*** Given data Section Begins ***
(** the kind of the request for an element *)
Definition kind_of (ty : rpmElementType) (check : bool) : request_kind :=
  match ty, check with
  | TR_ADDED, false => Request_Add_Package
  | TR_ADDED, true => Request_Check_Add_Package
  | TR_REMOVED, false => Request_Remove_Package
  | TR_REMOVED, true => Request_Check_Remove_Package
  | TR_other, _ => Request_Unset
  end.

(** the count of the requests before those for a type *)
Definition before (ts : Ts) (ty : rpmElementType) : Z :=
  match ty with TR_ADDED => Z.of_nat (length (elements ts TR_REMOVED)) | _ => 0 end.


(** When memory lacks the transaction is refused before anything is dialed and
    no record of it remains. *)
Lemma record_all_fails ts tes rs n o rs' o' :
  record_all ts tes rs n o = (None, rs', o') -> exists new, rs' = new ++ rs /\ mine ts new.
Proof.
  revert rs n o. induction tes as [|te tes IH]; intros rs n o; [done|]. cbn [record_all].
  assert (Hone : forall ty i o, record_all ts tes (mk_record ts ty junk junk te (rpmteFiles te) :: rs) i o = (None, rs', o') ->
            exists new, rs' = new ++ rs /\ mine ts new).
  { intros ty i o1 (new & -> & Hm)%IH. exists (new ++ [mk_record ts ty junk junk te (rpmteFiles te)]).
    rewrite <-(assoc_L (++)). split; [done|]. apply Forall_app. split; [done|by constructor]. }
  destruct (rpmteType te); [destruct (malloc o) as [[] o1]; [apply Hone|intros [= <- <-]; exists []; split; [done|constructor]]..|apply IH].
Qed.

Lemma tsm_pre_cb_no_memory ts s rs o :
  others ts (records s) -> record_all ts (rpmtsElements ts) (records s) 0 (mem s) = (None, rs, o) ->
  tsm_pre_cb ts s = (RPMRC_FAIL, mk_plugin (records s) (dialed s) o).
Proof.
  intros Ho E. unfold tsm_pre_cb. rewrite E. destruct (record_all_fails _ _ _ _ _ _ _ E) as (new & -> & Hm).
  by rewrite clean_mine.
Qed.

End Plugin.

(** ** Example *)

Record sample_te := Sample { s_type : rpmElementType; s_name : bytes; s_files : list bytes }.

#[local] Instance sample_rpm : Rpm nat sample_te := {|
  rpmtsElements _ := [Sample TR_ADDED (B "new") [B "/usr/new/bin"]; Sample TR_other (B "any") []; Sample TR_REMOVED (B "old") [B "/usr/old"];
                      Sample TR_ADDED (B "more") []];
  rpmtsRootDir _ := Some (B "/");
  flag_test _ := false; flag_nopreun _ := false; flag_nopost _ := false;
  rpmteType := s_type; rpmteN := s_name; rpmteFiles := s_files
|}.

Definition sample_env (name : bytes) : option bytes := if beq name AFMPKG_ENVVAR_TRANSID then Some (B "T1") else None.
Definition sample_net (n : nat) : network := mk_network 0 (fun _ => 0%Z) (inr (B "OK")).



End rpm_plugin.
*** Given data Section Ends ***
*** Given data Section Begins ***
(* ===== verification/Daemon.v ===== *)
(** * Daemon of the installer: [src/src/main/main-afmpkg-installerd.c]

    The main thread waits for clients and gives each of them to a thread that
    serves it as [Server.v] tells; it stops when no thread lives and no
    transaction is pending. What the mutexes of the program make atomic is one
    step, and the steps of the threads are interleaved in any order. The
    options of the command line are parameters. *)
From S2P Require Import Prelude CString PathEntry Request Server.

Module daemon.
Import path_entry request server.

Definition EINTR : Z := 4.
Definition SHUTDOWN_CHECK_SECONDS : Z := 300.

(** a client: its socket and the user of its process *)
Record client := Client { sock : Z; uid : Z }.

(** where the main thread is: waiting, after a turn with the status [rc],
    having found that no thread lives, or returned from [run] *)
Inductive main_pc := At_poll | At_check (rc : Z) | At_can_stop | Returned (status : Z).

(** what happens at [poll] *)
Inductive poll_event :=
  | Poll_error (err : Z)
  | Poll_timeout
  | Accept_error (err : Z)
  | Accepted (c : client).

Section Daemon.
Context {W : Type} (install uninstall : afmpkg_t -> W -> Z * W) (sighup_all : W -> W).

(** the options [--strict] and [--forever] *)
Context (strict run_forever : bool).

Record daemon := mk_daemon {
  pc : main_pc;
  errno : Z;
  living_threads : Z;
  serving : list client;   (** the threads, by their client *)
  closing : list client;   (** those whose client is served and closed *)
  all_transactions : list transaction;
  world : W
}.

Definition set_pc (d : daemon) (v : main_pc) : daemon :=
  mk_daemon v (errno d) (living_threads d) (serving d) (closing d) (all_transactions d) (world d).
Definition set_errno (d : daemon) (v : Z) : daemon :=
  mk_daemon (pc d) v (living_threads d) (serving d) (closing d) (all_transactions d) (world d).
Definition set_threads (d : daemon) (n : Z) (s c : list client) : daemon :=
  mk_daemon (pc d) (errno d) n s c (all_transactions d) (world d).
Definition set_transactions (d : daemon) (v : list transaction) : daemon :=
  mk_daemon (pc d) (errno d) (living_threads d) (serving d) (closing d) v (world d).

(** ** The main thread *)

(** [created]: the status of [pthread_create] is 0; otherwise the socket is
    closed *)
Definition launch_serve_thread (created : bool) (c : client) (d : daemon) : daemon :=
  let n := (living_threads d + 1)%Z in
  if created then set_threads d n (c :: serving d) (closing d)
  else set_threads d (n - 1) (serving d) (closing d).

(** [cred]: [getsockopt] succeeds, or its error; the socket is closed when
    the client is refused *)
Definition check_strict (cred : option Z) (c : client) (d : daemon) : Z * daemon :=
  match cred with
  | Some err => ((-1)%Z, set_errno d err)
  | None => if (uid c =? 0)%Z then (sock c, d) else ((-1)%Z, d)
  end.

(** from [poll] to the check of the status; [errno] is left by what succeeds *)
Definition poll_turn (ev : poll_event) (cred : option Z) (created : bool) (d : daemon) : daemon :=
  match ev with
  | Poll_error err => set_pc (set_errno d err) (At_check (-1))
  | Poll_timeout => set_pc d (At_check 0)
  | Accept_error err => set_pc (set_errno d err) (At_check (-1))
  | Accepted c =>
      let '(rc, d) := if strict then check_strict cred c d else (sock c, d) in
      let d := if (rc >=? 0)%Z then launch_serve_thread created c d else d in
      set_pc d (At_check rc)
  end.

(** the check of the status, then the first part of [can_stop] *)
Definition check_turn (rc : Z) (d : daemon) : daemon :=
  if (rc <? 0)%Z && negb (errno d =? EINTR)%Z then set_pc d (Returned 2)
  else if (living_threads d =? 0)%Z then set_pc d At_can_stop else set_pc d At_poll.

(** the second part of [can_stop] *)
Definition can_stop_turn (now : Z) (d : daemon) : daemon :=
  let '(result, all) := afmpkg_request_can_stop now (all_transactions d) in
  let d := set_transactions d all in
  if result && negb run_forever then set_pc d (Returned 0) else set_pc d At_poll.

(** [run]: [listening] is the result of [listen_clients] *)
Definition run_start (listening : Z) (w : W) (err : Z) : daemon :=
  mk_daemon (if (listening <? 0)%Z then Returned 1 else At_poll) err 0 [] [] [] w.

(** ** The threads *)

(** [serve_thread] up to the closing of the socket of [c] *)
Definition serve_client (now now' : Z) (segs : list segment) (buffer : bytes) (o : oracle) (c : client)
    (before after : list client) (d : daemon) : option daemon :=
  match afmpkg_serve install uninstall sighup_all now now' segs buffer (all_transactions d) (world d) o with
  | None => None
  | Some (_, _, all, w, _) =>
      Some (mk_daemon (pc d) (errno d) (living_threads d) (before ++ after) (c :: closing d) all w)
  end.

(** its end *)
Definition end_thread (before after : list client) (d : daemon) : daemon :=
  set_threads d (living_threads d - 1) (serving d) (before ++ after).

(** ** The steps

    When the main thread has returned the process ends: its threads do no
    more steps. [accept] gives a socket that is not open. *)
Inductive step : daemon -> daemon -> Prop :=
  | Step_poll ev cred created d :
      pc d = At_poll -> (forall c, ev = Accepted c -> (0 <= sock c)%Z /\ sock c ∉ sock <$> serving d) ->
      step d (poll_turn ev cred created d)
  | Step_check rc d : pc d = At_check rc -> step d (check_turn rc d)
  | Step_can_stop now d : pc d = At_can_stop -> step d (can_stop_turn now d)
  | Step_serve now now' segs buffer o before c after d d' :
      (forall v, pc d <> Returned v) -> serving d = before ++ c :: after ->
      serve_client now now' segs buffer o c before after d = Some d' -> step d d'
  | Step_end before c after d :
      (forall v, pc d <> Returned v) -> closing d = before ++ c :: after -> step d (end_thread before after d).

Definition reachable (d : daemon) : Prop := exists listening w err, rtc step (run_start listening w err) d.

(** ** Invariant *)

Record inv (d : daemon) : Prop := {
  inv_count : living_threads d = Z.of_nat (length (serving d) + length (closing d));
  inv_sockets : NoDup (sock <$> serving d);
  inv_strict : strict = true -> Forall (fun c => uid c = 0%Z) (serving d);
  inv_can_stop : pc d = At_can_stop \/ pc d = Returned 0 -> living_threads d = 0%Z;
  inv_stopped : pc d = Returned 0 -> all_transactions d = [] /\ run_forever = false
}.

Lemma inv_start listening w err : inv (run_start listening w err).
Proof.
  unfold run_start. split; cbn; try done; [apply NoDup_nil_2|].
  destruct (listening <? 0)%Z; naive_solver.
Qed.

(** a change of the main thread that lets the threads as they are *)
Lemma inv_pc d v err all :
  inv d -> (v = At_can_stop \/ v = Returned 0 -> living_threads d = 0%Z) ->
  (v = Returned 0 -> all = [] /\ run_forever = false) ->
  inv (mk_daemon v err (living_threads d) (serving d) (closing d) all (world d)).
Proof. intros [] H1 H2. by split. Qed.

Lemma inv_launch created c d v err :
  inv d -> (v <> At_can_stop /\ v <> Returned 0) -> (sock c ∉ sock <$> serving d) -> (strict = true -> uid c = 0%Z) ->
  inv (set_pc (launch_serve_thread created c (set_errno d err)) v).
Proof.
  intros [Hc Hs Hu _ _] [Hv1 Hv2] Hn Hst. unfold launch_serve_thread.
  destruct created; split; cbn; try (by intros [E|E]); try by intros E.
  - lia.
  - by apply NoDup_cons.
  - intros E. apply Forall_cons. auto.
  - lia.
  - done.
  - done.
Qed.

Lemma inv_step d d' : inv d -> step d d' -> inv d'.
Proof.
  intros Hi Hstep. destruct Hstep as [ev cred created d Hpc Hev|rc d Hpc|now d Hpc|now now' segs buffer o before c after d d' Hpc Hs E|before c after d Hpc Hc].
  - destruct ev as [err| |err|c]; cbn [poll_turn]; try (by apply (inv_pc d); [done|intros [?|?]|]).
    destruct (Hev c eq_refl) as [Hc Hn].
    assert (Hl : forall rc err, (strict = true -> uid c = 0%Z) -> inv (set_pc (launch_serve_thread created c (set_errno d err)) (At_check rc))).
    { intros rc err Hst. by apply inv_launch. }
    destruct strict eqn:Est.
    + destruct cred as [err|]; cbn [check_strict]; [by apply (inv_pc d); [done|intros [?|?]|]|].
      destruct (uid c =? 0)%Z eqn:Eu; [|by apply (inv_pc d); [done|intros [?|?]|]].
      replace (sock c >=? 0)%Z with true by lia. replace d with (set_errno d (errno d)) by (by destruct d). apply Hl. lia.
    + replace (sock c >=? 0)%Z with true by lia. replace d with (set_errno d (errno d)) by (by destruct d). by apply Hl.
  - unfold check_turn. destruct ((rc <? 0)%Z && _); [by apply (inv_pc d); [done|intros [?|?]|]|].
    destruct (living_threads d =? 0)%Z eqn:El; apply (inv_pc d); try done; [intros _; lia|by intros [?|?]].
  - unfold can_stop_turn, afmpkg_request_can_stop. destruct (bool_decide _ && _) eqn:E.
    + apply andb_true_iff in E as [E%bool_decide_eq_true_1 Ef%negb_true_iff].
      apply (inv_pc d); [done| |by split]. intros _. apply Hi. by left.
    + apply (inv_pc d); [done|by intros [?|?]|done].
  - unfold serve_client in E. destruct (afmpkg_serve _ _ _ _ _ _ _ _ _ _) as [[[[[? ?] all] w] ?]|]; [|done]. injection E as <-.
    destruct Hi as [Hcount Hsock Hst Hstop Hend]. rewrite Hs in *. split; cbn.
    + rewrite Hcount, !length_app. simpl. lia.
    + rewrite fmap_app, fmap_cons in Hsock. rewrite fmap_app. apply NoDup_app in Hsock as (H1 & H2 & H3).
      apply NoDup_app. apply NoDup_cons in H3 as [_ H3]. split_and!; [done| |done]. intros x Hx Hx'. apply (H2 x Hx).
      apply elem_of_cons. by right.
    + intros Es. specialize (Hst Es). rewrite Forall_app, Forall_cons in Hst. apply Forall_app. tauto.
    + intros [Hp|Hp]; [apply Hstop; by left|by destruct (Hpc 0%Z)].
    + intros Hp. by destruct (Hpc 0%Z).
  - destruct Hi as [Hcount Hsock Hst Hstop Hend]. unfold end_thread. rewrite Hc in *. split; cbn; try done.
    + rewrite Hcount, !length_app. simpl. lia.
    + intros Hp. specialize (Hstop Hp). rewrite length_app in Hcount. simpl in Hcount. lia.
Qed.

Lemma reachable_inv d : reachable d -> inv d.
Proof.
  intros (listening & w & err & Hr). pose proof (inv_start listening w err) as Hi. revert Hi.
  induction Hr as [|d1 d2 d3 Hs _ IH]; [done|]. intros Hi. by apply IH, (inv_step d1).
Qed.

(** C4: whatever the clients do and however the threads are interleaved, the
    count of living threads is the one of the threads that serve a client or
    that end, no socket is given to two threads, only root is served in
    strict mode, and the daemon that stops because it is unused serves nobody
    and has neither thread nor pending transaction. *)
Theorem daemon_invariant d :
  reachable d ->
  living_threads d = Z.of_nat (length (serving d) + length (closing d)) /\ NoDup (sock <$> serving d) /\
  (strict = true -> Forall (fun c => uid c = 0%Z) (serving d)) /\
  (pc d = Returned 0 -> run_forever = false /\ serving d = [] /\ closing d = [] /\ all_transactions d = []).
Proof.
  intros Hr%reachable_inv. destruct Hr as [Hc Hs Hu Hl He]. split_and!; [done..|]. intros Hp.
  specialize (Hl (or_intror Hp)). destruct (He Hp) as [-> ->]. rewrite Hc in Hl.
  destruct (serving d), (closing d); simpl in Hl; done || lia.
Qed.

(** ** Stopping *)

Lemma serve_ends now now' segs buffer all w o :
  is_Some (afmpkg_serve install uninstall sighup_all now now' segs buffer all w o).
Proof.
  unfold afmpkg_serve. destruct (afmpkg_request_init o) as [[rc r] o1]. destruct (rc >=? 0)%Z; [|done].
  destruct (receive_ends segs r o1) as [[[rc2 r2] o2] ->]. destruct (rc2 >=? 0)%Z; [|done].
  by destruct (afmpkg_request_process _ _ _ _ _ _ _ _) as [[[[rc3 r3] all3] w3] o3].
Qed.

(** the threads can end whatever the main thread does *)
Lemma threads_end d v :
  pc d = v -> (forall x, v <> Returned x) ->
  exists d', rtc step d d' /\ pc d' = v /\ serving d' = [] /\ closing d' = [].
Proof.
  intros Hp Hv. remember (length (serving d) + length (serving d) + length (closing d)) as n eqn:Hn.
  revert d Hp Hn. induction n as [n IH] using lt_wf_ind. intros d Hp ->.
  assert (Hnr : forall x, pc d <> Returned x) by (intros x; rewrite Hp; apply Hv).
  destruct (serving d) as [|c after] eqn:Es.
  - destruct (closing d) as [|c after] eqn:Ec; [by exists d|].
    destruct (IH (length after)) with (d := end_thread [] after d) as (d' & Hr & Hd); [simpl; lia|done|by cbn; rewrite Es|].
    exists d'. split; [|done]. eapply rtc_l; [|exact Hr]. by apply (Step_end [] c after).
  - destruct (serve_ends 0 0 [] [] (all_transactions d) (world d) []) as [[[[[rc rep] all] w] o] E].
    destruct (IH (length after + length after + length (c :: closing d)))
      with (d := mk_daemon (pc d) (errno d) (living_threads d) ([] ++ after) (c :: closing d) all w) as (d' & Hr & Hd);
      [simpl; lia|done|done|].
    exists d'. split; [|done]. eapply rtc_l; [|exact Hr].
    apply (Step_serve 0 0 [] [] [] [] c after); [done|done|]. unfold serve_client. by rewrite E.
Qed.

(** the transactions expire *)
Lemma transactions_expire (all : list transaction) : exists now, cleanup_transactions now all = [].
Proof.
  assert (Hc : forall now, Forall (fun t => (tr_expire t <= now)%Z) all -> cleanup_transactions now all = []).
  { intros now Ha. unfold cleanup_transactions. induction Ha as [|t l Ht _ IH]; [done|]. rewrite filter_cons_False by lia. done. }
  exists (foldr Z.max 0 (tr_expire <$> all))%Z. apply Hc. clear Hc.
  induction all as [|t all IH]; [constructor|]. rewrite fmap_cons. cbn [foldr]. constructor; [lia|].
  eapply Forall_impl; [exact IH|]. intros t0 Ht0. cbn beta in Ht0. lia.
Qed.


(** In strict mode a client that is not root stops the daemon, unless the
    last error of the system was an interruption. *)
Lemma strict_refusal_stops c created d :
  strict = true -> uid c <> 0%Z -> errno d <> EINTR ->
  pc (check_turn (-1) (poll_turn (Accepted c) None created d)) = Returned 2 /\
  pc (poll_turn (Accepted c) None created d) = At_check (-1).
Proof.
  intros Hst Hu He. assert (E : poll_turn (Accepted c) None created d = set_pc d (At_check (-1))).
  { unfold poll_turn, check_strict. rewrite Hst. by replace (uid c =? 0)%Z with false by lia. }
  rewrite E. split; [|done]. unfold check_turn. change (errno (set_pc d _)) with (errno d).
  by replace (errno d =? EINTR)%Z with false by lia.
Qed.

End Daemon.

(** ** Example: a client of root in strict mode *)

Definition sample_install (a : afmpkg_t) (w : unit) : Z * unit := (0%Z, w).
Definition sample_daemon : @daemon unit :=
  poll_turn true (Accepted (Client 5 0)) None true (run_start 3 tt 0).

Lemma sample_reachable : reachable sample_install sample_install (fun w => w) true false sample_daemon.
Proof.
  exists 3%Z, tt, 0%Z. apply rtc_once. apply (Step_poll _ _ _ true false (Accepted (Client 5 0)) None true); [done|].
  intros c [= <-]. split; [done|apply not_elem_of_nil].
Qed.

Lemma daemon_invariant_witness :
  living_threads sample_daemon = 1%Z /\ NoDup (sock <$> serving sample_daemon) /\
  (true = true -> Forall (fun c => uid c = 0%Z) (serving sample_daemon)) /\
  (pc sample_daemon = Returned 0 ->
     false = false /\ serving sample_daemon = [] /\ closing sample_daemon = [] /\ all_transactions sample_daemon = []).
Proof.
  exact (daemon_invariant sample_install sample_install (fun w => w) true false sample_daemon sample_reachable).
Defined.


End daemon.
*** Given data Section Ends ***
> Required action: Transcribe the lines above between the line holding "(** its end *)" and the line holding "When the main", inclusive, exactly as they stand and with nothing added.

> Output of the exercise:
(** its end *)
Definition end_thread (before after : list client) (d : daemon) : daemon :=
  set_threads d (living_threads d - 1) (serving d) (before ++ after).

(** ** The steps

    When the main thread has returned the process ends: its threads do no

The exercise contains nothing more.